Last week I did something truly radical. I decided to be me. Just me. I dropped the facade of whoever it is I usually convince myself I should be and broke out my true self. I just busted out from behind the shadow of the person I was with, dropped all pretense, and said what I wanted to say. The reason this is so huge is that for once I didn’t edit myself. I didn’t let the words roll around in my throat as I attacked them with my pink editing pen, making all of the requisite changes to make the conversation perfect before I spoke. To make myself into what I thought the other person wanted. I simply dropped it. The pink pen was on the floor and I was speaking freely. I was just speaking. A natural flow of conversation occurred that was surprisingly easy.

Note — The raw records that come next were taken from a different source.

(** X6: a step that holds a thought and an action other than [finish] whose
    tool returns goes on to the next iteration in both modes, with the same
    events and the same history: the model's reply and then the observation
    are appended (sparse mode appends the reply before parsing, dense mode
    after the tool has run). *)
Theorem agents_executed_step_same_in_both_modes :
  forall llm tools max_iterations sparse_reasoning (i : Z) history llm_output
         thought name input observation,
    llm history = Ok llm_output ->
    agents._parse_agent_output llm_output
    = Ok (Some thought, Some name, Some input) ->
    name <> $"finish" ->
    agents._execute_tool tools name input = Ok observation ->
    agents.body llm tools max_iterations sparse_reasoning i history
    = ((mkEvent Info ($"--- Iteration " ++ str_of_Z i ++ $"/"
                      ++ str_of_Z max_iterations ++ $" ---")
        :: (if truthy thought then [mkEvent Thought thought] else []))
       ++ [mkEvent ActionInput ($"Action: " ++ name ++ $"[" ++ input ++ $"]");
           mkEvent Observation observation],
       Next (history ++ [AIMessage llm_output;
                         HumanMessage ($"Observation: " ++ observation)])).
Proof.
  intros llm tools N sparse i history llm_output thought name input obs
         Hl Hp Hn He.
  unfold agents.body, agents.iteration. rewrite Hl, Hp.
  rewrite (str_eqb_neq _ _ Hn), (parsed_name_truthy _ _ _ _ Hp), He.
  unfold agents.format_check.
  destruct sparse; cbn; destruct (truthy thought); cbn;
    rewrite <- ?app_assoc; reflexivity.
Qed.

Lemma agents_executed_step_witness :
  agents.body (fun _ => Ok $"Thought: add
Action: calculate[2+2]") [calculate] 7 true 1
    [SystemMessage $"system"; HumanMessage $"query"]
  = ((mkEvent Info ($"--- Iteration " ++ str_of_Z 1 ++ $"/"
                    ++ str_of_Z 7 ++ $" ---")
      :: (if truthy $"add
Action: calculate[2+2]"
          then [mkEvent Thought $"add
Action: calculate[2+2]"] else []))
     ++ [mkEvent ActionInput
           ($"Action: " ++ $"calculate" ++ $"[" ++ $"2+2" ++ $"]");
         mkEvent Observation $"4"],
     Next ([SystemMessage $"system"; HumanMessage $"query"]
           ++ [AIMessage $"Thought: add
Action: calculate[2+2]";
               HumanMessage ($"Observation: " ++ $"4")])).
Proof.
  apply (agents_executed_step_same_in_both_modes
           (fun _ => Ok $"Thought: add
Action: calculate[2+2]") [calculate] 7 true 1
           [SystemMessage $"system"; HumanMessage $"query"]
           $"Thought: add
Action: calculate[2+2]" $"add
Action: calculate[2+2]" $"calculate" $"2+2" $"4").
  - reflexivity.
  - vm_compute; reflexivity.
  - vm_compute; discriminate.
  - vm_compute; reflexivity.
Defined.

(** ** The window of the loop guard *)





(** ** Replies without an action in the custom agent *)

(** X8: when the first reply of the model is ASCII text that holds no action
    name, the custom agent does not fail on it: if the reply is not blank it
    forces a [finish] and the stream is one synthesized thought/action event
    followed by the final answer, which is the reply stripped; only a blank
    reply yields the error about the missing action.  The model is called
    once. *)
Theorem custom_reply_without_action :
  forall llm tools max_iterations history_length system_prompt self query
         reply,
    (0 < max_iterations)%Z ->
    llm [SystemMessage system_prompt; HumanMessage query] = Ok reply ->
    ascii_text reply = true ->
    no_action_name reply = true ->
    let run := fst (custom_react_agent.stream llm tools max_iterations
                      history_length system_prompt self query) in
    llm_calls run = [[SystemMessage system_prompt; HumanMessage query]]
    /\ if truthy (strip reply)
       then exists synthetic,
              events run = [mkEvent ThoughtAction synthetic;
                            mkEvent FinalAnswer (strip reply)]
       else events run = [custom_react_agent.no_action_error].
Proof.
  intros llm tools N W sys self q reply HN Hl _ Hp run. subst run.
  unfold custom_react_agent.stream.
  destruct (Z.to_nat N) as [|n] eqn:En; [lia|].
  unfold no_action_name in Hp.
  assert (Hb : exists evs st',
             custom_react_agent.body llm tools W sys 1
               (custom_react_agent.reset self q) = (evs, Done st')
             /\ if truthy (strip reply)
                then exists synthetic,
                       evs = [mkEvent ThoughtAction synthetic;
                              mkEvent FinalAnswer (strip reply)]
                else evs = [custom_react_agent.no_action_error]).
  { unfold custom_react_agent.body, custom_react_agent._stream_thought_action.
    cbn [custom_react_agent.reset custom_react_agent.messages app
         custom_react_agent.action_history].
    change (custom_react_agent.prompt_messages sys [HumanMessage q])
      with [SystemMessage sys; HumanMessage q].
    rewrite Hl.
    destruct (custom_react_agent._parse_action reply)
      as [[[[ft name] input]|]|e]; [| |discriminate].
    - destruct (truthy name); [discriminate|].
      change (custom_react_agent.last_is_tool [HumanMessage q]) with false.
      rewrite orb_false_r.
      destruct (truthy (strip reply)); [|eauto].
      cbn. eexists _, _; split; [reflexivity|eauto].
    - change (custom_react_agent.last_is_tool [HumanMessage q]) with false.
      rewrite orb_false_r.
      destruct (truthy (strip reply)); [|eauto].
      cbn. eexists _, _; split; [reflexivity|eauto]. }
  destruct Hb as (evs & st' & Hb & Hev).
  rewrite (for_loop_done _ _ _ n 1%Z _ evs st' Hb). cbn [fst events llm_calls].
  split; [reflexivity|exact Hev].
Qed.

Lemma custom_reply_without_action_witness :
  llm_calls
    (fst (custom_react_agent.stream (fun _ => Ok $" Hello there ")
            [calculate] 5 3 $"system" (custom_react_agent.mkAgent [] [])
            $"hi"))
  = [[SystemMessage $"system"; HumanMessage $"hi"]]
  /\ if truthy (strip $" Hello there ")
     then exists synthetic,
         events
           (fst (custom_react_agent.stream (fun _ => Ok $" Hello there ")
                   [calculate] 5 3 $"system"
                   (custom_react_agent.mkAgent [] []) $"hi"))
         = [mkEvent ThoughtAction synthetic;
            mkEvent FinalAnswer (strip $" Hello there ")]
     else events
            (fst (custom_react_agent.stream (fun _ => Ok $" Hello there ")
                    [calculate] 5 3 $"system"
                    (custom_react_agent.mkAgent [] []) $"hi"))
          = [custom_react_agent.no_action_error].
Proof.
  apply (custom_reply_without_action (fun _ => Ok $" Hello there ")
           [calculate] 5 3 $"system" (custom_react_agent.mkAgent [] [])
           $"hi" $" Hello there ").
  - lia.
  - reflexivity.
  - reflexivity.
  - vm_compute; reflexivity.
Defined.

(** ** The tools *)

Lemma forallb_filter_same {A} (p : A -> bool) (l : list A) :
  forallb p (filter p l) = true.
Proof.
  induction l as [|a l IH]; [reflexivity|]. cbn [filter].
  destruct (p a) eqn:E; [cbn [forallb]; now rewrite E|exact IH].
Qed.

(** X9: [calculate] hands [eval] nothing but the allowed characters: its
    result depends on [eval] only through texts that are not blank and are
    made of digits, the point, parentheses, the four operators and the space
    (whatever else the expression holds is dropped before evaluation, and an
    expression with nothing left is refused without evaluation). *)
Theorem calculate_evaluates_only_sanitized :
  forall (eval1 eval2 : str -> Exc str) (expression : str),
    (forall s, forallb tools.is_allowed s = true ->
               truthy (strip s) = true -> eval1 s = eval2 s) ->
    tools.calculate eval1 expression = tools.calculate eval2 expression.
Proof.
  intros eval1 eval2 expression H. unfold tools.calculate.
  destruct (truthy (strip (filter tools.is_allowed expression))) eqn:E;
    [|reflexivity].
  cbn [negb]. now rewrite (H _ (forallb_filter_same _ _) E).
Qed.

Lemma calculate_evaluates_only_sanitized_witness :
  tools.calculate (fun _ => Ok $"4") $"__import__('os') 2+2"
  = tools.calculate
      (fun s => if forallb tools.is_allowed s then Ok $"4"
                else Raise (mkExn $"NameError" $"refused"))
      $"__import__('os') 2+2".
Proof.
  apply (calculate_evaluates_only_sanitized
           (fun _ => Ok $"4")
           (fun s => if forallb tools.is_allowed s then Ok $"4"
                     else Raise (mkExn $"NameError" $"refused"))
           $"__import__('os') 2+2").
  intros s Hs _. now rewrite Hs.
Defined.

Lemma last_opt_snoc {A} (l : list A) (x : A) : last_opt (l ++ [x]) = Some x.
Proof. unfold last_opt; now rewrite rev_app_distr. Qed.

Lemma strip_newline_cons (s : str) : strip ("010"%char :: s) = strip s.
Proof. reflexivity. Qed.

I have always walked on eggshells around the other humans. From the beginning of conscious memory, I have operated under the notion that everyone must like me. You have to like me, my neighbors have to like me, my coworkers have to like me, the baristas at Starbucks have to like me, the Babushkas selling strawberries from little baskets in Russia have to like me (although one of them scowled at me; that really hurt), and even people in government that I don’t even like have to like me.

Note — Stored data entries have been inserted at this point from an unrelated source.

(** A turn on a 4 x 4 board: the board it leaves, and how it ends. *)
Lemma game_turn_cases (move : string) (rnd : nat) (g : grid) :
  is_grid 4 4 g -> is_direction move ->
  exists g2,
    updateTheBoardBasedOnTheUserMove move g = (Ok tt, moved move g)
    /\ addANewTwoToBoard rnd (moved move g) = (Ok tt, g2)
    /\ game_turn move rnd g
       = (if all_printable g2 then Ok (occupied_count g2 =? 16)
          else Raise ValueError, g2)
    /\ is_grid 4 4 g2
    /\ (all_tiles g = true -> all_tiles g2 = true)
    /\ ((occupied_count (moved move g) = 16 /\ g2 = moved move g)
        \/ (occupied_count (moved move g) < 16
            /\ occupied_count g2 = occupied_count (moved move g) + 1
            /\ grid_score g2 = (grid_score g + 2)%Z))
    /\ (grid_score g <= grid_score g2 <= grid_score g + 2)%Z.
Proof.
  intros Hg Hmove.
  assert (Hn : 1 <= 4) by lia.
  pose proof (update_square Hg Hn Hmove) as Hup.
  pose proof (moved_is_grid move Hg) as Hg1.
  destruct (spawn_cases rnd Hg1 Hn)
    as (g2 & Hadd & Hg2 & Htiles & Hcases).
  pose proof (displayGame_grid Hg2) as Hdisp.
  destruct (isFull_grid Hg2 Hn) as (full & Hfull & Hiff).
  assert (Hb : full = (occupied_count g2 =? 16)).
  { apply eq_true_iff_eq.
    rewrite Hiff, <- (all_occupied_nth Hg2), <- (occupied_count_full Hg2).
    now rewrite Nat.eqb_eq. }
  exists g2.
  split; [assumption|]. split; [assumption|]. split.
  - unfold game_turn.
    erewrite bind_ok; [|exact Hup].
    erewrite bind_ok; [|exact Hadd].
    destruct (all_printable g2).
    + erewrite bind_ok; [|exact Hdisp]. now rewrite <- Hb.
    + now apply bind_raise.
  - split; [assumption|]. split.
    + intros Ht. apply Htiles. now apply (moved_tiles move Hg).
    + rewrite <- (moved_score move Hg). split; [exact Hcases|].
      destruct Hcases as [[_ ->] | (_ & _ & ->)]; lia.
Qed.

(** X21: one turn of the game on a 4 x 4 board, for each of the moves A,
    D, W, S and every random choice.  The move and the new tile return
    and the board stays 4 x 4: if the move leaves an Empty cell, the turn
    adds one tile to what the move left and exactly 2 to the score of the
    board before the turn; if it leaves none, the turn adds nothing.
    Then, when [str] converts every cell of the new board, the display
    and [isFull] return, and [isFull] answers [True], which ends the
    game, exactly when the sixteen cells are Occupied; when some cell has
    more than 4300 digits the display raises [ValueError] and the new
    board stays.  On a board of powers of two whose score plus 2 has at
    most 4300 digits, every cell is converted. *)
Theorem game_turn_adds_two_to_score (move : string) (rnd : nat) (g : grid) :
  is_grid 4 4 g -> is_direction move ->
  exists g1 g2,
    updateTheBoardBasedOnTheUserMove move g = (Ok tt, g1)
    /\ addANewTwoToBoard rnd g1 = (Ok tt, g2)
    /\ is_grid 4 4 g2
    /\ ((occupied_count g1 = 16 /\ g2 = g1)
        \/ (occupied_count g1 < 16
            /\ occupied_count g2 = occupied_count g1 + 1
            /\ grid_score g2 = (grid_score g + 2)%Z))
    /\ game_turn move rnd g
       = (if all_printable g2 then Ok (occupied_count g2 =? 16)
          else Raise ValueError, g2)
    /\ (all_tiles g = true -> (grid_score g + 2 < str_limit)%Z ->
        all_printable g2 = true).
Proof.
  intros Hg Hmove.
  destruct (game_turn_cases rnd Hg Hmove)
    as (g2 & Hup & Hadd & Hturn & Hg2 & Ht2 & Hcases & Hscore).
  exists (moved move g), g2. repeat (split; [assumption|]).
  intros Ht Hs. apply tiles_printable; [auto | lia].
Qed.

Lemma game_turn_adds_two_to_score_witness :
  exists g1 g2,
    updateTheBoardBasedOnTheUserMove "A" sample_board = (Ok tt, g1)
    /\ addANewTwoToBoard 1 g1 = (Ok tt, g2)
    /\ is_grid 4 4 g2
    /\ ((occupied_count g1 = 16 /\ g2 = g1)
        \/ (occupied_count g1 < 16
            /\ occupied_count g2 = occupied_count g1 + 1
            /\ grid_score g2 = (grid_score sample_board + 2)%Z))
    /\ game_turn "A" 1 sample_board
       = (if all_printable g2 then Ok (occupied_count g2 =? 16)
          else Raise ValueError, g2)
    /\ (all_tiles sample_board = true ->
        (grid_score sample_board + 2 < str_limit)%Z ->
        all_printable g2 = true).
Proof.
  apply (@game_turn_adds_two_to_score "A" 1 sample_board).
  - split; [reflexivity | repeat constructor].
  - left; reflexivity.
Defined.

(** ** The whole game *)

Lemma replace_cell_score_le (R C : nat) (board : grid) (i j : nat) :
  is_grid R C board -> all_tiles board = true -> i < R -> j < C ->
  (grid_score (replace_nth board i (replace_nth (nth i board []) j (Num 2)))
   <= grid_score board + 2)%Z.
Proof.
  intros Hg Ht Hi Hj. pose proof Hg as [Hlen _].
  assert (Hrow : nth_error board i = Some (nth i board []))
    by (apply nth_error_nth'; lia).
  assert (Hcell : nth_error (nth i board []) j
                  = Some (nth j (nth i board []) Empty))
    by (apply nth_error_nth'; rewrite (is_grid_row Hg Hi); lia).
  pose proof (grid_sum_replace cell_value board i
                (replace_nth (nth i board []) j (Num 2)) Hrow) as Hg'.
  pose proof (row_sum_replace cell_value (nth i board []) j (Num 2) Hcell)
    as Hr.
  destruct (grid_score_bounds board Ht) as [_ Hb]. specialize (Hb i j).
  unfold grid_score. cbn [cell_value] in Hr. lia.
Qed.

Lemma init_fresh_board (n0 n1 : nat) :
  n0 < 16 -> n1 < 16 ->
  exists g,
    init (n0, n1) initial_board = (Ok tt, g)
    /\ is_grid 4 4 g /\ all_tiles g = true /\ (grid_score g <= 4)%Z.
Proof.
  intros H0 H1.
  assert (Hi0 : n0 / 4 < 4) by (apply Nat.Div0.div_lt_upper_bound; lia).
  assert (Hi1 : n1 / 4 < 4) by (apply Nat.Div0.div_lt_upper_bound; lia).
  assert (Hj0 : n0 mod 4 < 4) by (apply Nat.mod_upper_bound; lia).
  assert (Hj1 : n1 mod 4 < 4) by (apply Nat.mod_upper_bound; lia).
  set (e4 := repeat (repeat Empty 4) 4).
  assert (He4 : is_grid 4 4 e4) by (split; [reflexivity | repeat constructor]).
  assert (Hte4 : all_tiles e4 = true) by reflexivity.
  assert (Hse4 : grid_score e4 = 0%Z) by reflexivity.
  set (b1 := replace_nth e4 (n0 / 4)
               (replace_nth (nth (n0 / 4) e4 []) (n0 mod 4) (Num 2))).
  assert (Hb1 : is_grid 4 4 b1) by now apply replace_cell_is_grid.
  assert (Htb1 : all_tiles b1 = true) by now apply spawned_board_tiles.
  assert (Hsb1 : (grid_score b1 <= grid_score e4 + 2)%Z)
    by now apply (@replace_cell_score_le 4 4).
  exists (replace_nth b1 (n1 / 4)
            (replace_nth (nth (n1 / 4) b1 []) (n1 mod 4) (Num 2))).
  split; [|split; [|split]].
  - unfold init. erewrite bind_ok; [|apply init_rows_appended].
    cbn [fst snd app initial_board]. fold e4.
    unfold for_in. cbn [fold_in].
    erewrite bind_ok; [|apply (set_cell_grid _ He4 Hi0 Hj0)]. fold b1.
    erewrite bind_ok; [|apply (set_cell_grid _ Hb1 Hi1 Hj1)]. reflexivity.
  - now apply replace_cell_is_grid.
  - now apply spawned_board_tiles.
  - pose proof (@replace_cell_score_le 4 4 b1 (n1 / 4) (n1 mod 4)
                  Hb1 Htb1 Hi1 Hj1). lia.
Qed.

Lemma valid_input_not_Q_is_direction (move : string) :
  is_valid_input move = true -> String.eqb move "Q" = false ->
  is_direction move.
Proof.
  intros Hv HQ. apply is_valid_input_iff in Hv. apply String.eqb_neq in HQ.
  unfold is_direction. intuition.
Qed.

So, in order to increase my likability factor, I developed two habits: being a selective mute and molding myself into the personality of whoever I was with. A great example of my mutism (some may call this more of a mutation, but I’ll just ignore them) is my first semester at college. I was a five-hour drive from home surrounded by hundreds of other incoming freshmen who scared the heck out of me. I kept to myself because my roommate was on the womens’ basketball team, so she had a ready-made group of friends. All I had was a ready-made date to go to the dining hall with myself three times a day. At some point in the fall, a friendly sophomore down the hall took me under her wing and began asking me to dinner with her and her friends. During these dinners, I ate while listening to the easy conversations between this group of friends. I said nothing. After about a week of this interloper sharing meals with them yet saying nothing, one member of the group said to my new friend, “Does she speak English?” Ouch.

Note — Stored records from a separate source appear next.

(** X27: when the decision engine returns [None] for the first automated
    turn, the request ends in an uncaught [TypeError] after one delay and
    one executor call, with the lock released; the action that opened the
    request stays applied and broadcast, and nothing is applied for the
    automated player. *)
Theorem undecided_automated_turn_escapes (fuel : nat)
    (rngs : nat -> MonteCarlo.Rng) (thinks : nat -> Q)
    (games : gmap string PokerGame) (gid : string) (data : ActionData)
    (game g1 : PokerGame) (result : ActionResult) (p0 p bot : Player)
    (i : Z) :
  games !! gid = Some game ->
  stage game <> "lobby" ->
  py_index (players game) (player_index data) = Ok p0 ->
  execute_action game (player_index data) (action data) (raise_amount data)
    = (result, g1) ->
  py_index (players g1) (player_index data) = Ok p ->
  game_over g1 = false ->
  current_player_index g1 = Some i ->
  py_index (players g1) i = Ok bot ->
  is_bot bot = true ->
  MonteCarlo.decide eval_hand new_deck
    (MonteCarlo.mkAI (name bot) "medium" 200) (rngs 1%nat) (observe g1 None)
    = Ok None ->
  player_action eval_hand new_deck execute_action observe (S fuel) rngs
    thinks games gid data
  = Some (Uncaught TypeError, <[gid := g1]> games,
          with_lock gid
            [Apply (player_index data) (action data) (raise_amount data);
             Broadcast gid g1; Sleep (thinks 1%nat);
             RunInExecutor (name bot)]).
Proof.
  intros Hg Hs Hp0 Hex Hp Hover Hcur Hbot Hisbot Hnone.
  unfold player_action. rewrite Hg.
  rewrite bool_decide_eq_false_2 by done. rewrite Hp0, Hex, Hp.
  cbn [ai_loop]. unfold loop_test. rewrite Hover, Hcur, Hbot.
  cbn [bind]. rewrite Hisbot.
  change (0 <? max_ai_iterations) with true. cbn [andb].
  change (Z.to_nat (0 + 1)) with 1%nat.
  unfold ai_decision. rewrite Hnone. reflexivity.
Qed.

End HandlerFrames.

(** ** Game creation *)

Section CreationFacts.

Import Server.

Context {Snapshot : Type}
  (get_game_state : PokerGame -> option string -> Snapshot)
  (new_game : list string -> PokerGame).

(** X28: [create_game] never drops a name: the names handed to the game
    are the given ones followed by empty seats up to the seat count, which
    is 6 when none or 0 is given. The game is stored under its id in the
    lobby stage with the timer at 15 and the flag cleared; every player the
    constructor named "Bot" is flagged automated; the id gets a lock and a
    new countdown; and no other id is touched. *)
Theorem create_game_pads_and_registers (app : Routes.App) (gid : string)
    (req : Routes.CreateGameRequest) :
  let names := Routes.initial_names req in
  let given := Routes.player_names req in
  let app' := (Routes.create_game get_game_state new_game app gid req).2 in
  Z.of_nat (length names)
  = Z.max (Z.of_nat (length given)) (Routes.seats_wanted req)
  /\ (exists pad, names = given ++ pad /\ Forall (fun n => n = "") pad)
  /\ ((Routes.seat_count req = None \/ Routes.seat_count req = Some 0) ->
      Routes.seats_wanted req = 6)
  /\ (exists game,
        Routes.app_games app' !! gid = Some game
        /\ stage game = "lobby" /\ lobby_timer game = Some 15
        /\ game_starting game = false
        /\ length (players game) = length (players (new_game names))
        /\ Forall (fun q => name q = "Bot" -> is_bot q = true)
                  (players game))
  /\ gid ∈ Routes.app_locks app'
  /\ Routes.app_timers app' !! gid = Some (Routes.app_tasks app)
  /\ (forall g, g <> gid ->
        Routes.app_games app' !! g = Routes.app_games app !! g
        /\ (g ∈ Routes.app_locks app' <-> g ∈ Routes.app_locks app)
        /\ Routes.app_timers app' !! g = Routes.app_timers app !! g).
Proof.
  intros names given app'. subst names given app'.
  unfold Routes.create_game, Routes.initial_names. simpl.
  split; [|split; [|split; [|split; [|split; [|split]]]]].
  - rewrite length_app, length_replicate. lia.
  - eexists. split; [done|]. apply Forall_replicate_eq || idtac.
    apply Forall_forall. by intros n [-> _]%elem_of_replicate.
  - unfold Routes.seats_wanted. by intros [->| ->].
  - eexists. split; [apply lookup_insert_eq|]. simpl.
    split; [done|]. split; [done|]. split; [done|].
    split; [unfold Routes.flag_bots; by rewrite length_map|].
    unfold Routes.flag_bots. apply Forall_forall.
    intros q (q0 & -> & _)%list_elem_of_fmap.
    case_bool_decide as Hn; simpl; [done|]. by intros ?.
  - apply elem_of_union. left. by apply elem_of_singleton.
  - apply lookup_insert_eq.
  - intros g Hne. rewrite !lookup_insert_ne by done.
    split; [done|]. split; [|done].
    rewrite elem_of_union, elem_of_singleton. tauto.
Qed.

End CreationFacts.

My other habit, of becoming a mirror to whoever I was with, began so long ago and with such intensity that I honestly can’t tell you when it started. If I were to sit here and really ponder the question, I would imagine it began more than fifty years ago in a small house on a hill as I attempted in vain to please the person who had given me life. But that’s another blog post. Actually, it’s probably a book. The point is that this desire to be liked at any price is ingrained almost at a DNA level.
This is why last week was such a triumph. I existed during a small amount of time as just myself. No mutism, no mirroring, just me. It may have lasted merely a half hour, but it felt good to break out the real me. But please don’t be alarmed if you think that my true self is something to be feared. I’m not a closet serial killer who is pretending to live a quiet life as a nice special ed teacher. Nothing like that. I’m just a person who wants to be liked to the point of extremes. I am also someone who has decided to fight this tendency with every editing pen in my drawer because I’m done. I’m just done. It has become too much work to be anyone other than who I am. And if who I am is not enough for other people, I am going to learn to be okay with that. I don’t think I’ll ever like it, but perhaps I can tolerate it. Hey, it’s a first step.